About this task: Using the data that follows, return exactly the lines from the one that contains "pose proof (addLog_frame t m md w0) as (_ & Hvs2" through the one that contains "(mkWorld (set_videos (IDB.put", ends included.

[Collected data entries]

Content starts

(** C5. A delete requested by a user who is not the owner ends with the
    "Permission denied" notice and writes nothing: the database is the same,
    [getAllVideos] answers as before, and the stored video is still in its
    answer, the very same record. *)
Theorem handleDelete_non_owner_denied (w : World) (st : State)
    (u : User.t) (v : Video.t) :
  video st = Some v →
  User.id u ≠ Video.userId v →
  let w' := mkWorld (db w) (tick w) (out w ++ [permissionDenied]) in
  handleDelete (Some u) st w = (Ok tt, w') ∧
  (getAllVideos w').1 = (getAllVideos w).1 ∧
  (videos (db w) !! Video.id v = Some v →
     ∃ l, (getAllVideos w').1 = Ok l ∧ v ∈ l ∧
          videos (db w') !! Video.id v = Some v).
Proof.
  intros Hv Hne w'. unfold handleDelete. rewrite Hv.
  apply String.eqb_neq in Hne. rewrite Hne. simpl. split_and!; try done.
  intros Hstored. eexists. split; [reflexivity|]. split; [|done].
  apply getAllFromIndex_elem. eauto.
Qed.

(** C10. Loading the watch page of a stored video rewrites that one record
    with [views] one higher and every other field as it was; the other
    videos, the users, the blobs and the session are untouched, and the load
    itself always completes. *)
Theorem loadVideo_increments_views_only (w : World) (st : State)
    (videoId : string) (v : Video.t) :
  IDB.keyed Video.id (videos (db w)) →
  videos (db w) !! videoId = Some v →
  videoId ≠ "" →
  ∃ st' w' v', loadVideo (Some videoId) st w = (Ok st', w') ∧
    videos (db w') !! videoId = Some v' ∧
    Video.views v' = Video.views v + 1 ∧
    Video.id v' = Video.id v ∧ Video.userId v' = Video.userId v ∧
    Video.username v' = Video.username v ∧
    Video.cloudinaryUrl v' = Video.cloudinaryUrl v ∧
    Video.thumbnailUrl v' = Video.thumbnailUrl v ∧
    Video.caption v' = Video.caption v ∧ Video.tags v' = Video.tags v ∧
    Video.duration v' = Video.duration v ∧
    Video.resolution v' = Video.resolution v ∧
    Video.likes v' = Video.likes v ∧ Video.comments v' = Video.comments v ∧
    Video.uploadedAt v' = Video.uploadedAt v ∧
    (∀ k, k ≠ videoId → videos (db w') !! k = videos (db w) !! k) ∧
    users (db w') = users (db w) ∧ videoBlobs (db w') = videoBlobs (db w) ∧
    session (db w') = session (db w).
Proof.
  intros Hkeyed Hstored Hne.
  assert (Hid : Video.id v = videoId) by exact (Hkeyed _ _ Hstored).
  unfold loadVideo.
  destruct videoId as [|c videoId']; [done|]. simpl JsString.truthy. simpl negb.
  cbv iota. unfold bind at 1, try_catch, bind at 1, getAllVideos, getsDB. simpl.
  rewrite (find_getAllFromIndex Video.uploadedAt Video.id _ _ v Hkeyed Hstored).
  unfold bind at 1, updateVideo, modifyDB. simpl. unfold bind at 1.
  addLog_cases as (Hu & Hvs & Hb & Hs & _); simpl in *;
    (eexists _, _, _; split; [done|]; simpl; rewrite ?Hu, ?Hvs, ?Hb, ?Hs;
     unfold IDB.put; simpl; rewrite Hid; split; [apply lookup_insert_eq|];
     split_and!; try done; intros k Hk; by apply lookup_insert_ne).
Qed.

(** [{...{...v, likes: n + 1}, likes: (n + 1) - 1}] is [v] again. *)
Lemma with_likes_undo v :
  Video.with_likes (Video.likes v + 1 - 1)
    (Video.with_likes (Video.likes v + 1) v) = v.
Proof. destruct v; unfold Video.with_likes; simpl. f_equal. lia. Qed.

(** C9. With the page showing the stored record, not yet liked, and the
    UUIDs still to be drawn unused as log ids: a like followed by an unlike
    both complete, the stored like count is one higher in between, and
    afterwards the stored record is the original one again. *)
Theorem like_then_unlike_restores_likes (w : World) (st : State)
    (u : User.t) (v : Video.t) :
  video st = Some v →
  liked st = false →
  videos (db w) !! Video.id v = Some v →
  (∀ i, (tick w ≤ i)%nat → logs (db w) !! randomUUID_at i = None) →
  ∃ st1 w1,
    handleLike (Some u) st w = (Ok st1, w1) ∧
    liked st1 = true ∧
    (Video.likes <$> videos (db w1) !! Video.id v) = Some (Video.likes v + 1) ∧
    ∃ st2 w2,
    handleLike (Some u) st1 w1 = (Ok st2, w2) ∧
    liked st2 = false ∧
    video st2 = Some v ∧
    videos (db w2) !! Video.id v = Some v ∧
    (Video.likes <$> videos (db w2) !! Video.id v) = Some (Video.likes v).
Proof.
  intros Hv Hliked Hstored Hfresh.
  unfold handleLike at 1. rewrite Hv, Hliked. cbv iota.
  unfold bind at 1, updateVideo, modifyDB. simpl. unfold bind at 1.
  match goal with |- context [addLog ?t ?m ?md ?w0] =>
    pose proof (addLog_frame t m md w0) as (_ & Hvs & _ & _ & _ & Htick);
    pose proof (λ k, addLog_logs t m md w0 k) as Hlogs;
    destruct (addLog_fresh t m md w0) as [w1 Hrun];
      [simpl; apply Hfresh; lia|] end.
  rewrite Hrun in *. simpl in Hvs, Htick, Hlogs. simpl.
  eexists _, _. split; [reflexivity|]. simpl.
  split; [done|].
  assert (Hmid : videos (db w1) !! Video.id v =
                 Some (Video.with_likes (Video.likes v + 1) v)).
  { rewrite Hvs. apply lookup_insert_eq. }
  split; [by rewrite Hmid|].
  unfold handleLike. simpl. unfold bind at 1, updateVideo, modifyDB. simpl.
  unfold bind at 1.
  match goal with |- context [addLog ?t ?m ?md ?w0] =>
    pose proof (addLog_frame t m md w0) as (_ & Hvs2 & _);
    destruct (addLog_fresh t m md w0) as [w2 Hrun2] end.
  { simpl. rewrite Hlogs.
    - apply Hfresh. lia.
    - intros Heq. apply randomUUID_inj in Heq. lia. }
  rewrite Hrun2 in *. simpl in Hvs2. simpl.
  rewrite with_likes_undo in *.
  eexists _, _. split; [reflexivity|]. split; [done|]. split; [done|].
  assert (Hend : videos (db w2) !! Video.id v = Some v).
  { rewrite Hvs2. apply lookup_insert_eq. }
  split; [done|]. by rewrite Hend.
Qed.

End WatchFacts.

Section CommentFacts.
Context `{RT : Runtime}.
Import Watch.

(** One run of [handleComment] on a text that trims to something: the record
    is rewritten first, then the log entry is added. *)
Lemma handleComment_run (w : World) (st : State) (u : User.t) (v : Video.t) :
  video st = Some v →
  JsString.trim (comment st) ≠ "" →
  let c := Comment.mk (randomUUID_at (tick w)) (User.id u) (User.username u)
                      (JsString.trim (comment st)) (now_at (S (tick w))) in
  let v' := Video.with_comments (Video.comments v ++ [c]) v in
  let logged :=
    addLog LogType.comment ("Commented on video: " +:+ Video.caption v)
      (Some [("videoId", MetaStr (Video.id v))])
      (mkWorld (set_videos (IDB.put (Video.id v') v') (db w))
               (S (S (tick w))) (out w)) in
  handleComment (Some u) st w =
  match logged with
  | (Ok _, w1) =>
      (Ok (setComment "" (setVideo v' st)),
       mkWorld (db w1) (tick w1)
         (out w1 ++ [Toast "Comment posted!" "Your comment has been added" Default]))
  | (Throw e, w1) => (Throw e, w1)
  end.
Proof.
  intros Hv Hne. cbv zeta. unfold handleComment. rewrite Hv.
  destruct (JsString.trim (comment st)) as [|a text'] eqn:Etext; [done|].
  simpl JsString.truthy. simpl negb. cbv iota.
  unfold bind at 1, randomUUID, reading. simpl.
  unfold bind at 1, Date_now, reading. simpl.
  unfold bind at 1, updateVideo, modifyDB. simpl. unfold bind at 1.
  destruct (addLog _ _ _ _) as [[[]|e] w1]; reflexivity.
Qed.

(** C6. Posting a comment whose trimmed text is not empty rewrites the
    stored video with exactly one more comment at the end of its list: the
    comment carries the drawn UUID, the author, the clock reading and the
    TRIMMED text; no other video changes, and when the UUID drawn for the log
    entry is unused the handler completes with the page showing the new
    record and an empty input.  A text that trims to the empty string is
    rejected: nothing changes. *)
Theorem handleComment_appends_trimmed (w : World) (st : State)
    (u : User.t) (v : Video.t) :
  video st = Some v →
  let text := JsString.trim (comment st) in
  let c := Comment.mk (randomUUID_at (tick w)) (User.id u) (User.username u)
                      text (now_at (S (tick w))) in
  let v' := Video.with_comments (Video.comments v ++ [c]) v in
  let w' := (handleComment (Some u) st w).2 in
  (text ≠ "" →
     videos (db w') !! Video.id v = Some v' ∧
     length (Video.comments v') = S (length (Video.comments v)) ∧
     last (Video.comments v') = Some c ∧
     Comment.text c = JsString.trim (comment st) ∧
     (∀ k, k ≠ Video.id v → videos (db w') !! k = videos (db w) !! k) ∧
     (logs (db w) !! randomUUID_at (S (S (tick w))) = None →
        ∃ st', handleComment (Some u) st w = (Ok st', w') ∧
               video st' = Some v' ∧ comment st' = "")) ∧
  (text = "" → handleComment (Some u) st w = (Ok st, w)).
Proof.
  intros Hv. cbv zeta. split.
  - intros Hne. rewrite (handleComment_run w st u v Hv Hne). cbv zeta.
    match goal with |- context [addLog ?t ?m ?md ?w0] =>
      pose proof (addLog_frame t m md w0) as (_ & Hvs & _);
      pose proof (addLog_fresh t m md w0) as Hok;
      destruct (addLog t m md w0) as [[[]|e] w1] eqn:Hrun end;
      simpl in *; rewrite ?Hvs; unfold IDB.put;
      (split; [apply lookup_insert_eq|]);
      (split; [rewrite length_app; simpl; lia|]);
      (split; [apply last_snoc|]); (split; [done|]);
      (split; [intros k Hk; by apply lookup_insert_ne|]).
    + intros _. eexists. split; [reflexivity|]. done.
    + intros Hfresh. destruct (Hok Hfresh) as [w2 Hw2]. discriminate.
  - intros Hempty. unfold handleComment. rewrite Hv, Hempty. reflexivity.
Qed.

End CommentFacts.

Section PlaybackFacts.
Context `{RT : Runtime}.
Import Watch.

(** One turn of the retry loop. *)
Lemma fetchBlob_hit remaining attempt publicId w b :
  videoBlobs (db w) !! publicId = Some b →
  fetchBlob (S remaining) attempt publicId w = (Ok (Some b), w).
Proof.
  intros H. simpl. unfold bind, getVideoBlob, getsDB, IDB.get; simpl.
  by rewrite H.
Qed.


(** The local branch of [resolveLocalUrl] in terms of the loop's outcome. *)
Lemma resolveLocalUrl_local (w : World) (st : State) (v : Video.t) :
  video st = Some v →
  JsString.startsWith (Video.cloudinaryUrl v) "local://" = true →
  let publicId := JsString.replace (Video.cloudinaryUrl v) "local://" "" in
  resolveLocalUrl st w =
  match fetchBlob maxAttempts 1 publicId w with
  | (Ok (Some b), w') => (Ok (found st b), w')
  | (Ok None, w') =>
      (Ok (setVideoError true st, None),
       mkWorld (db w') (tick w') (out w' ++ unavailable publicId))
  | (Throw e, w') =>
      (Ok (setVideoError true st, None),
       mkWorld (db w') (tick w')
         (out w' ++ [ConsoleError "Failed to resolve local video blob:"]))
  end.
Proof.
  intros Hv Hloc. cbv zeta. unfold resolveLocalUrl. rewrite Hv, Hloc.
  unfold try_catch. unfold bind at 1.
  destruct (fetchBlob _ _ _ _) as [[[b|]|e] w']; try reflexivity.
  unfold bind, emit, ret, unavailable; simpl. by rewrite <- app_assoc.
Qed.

Content ends

Exercise answer:
    pose proof (addLog_frame t m md w0) as (_ & Hvs2 & _);
    destruct (addLog_fresh t m md w0) as [w2 Hrun2] end.
  { simpl. rewrite Hlogs.
    - apply Hfresh. lia.
    - intros Heq. apply randomUUID_inj in Heq. lia. }
  rewrite Hrun2 in *. simpl in Hvs2. simpl.
  rewrite with_likes_undo in *.
  eexists _, _. split; [reflexivity|]. split; [done|]. split; [done|].
  assert (Hend : videos (db w2) !! Video.id v = Some v).
  { rewrite Hvs2. apply lookup_insert_eq. }
  split; [done|]. by rewrite Hend.
Qed.

End WatchFacts.

Section CommentFacts.
Context `{RT : Runtime}.
Import Watch.

(** One run of [handleComment] on a text that trims to something: the record
    is rewritten first, then the log entry is added. *)
Lemma handleComment_run (w : World) (st : State) (u : User.t) (v : Video.t) :
  video st = Some v →
  JsString.trim (comment st) ≠ "" →
  let c := Comment.mk (randomUUID_at (tick w)) (User.id u) (User.username u)
                      (JsString.trim (comment st)) (now_at (S (tick w))) in
  let v' := Video.with_comments (Video.comments v ++ [c]) v in
  let logged :=
    addLog LogType.comment ("Commented on video: " +:+ Video.caption v)
      (Some [("videoId", MetaStr (Video.id v))])
      (mkWorld (set_videos (IDB.put (Video.id v') v') (db w))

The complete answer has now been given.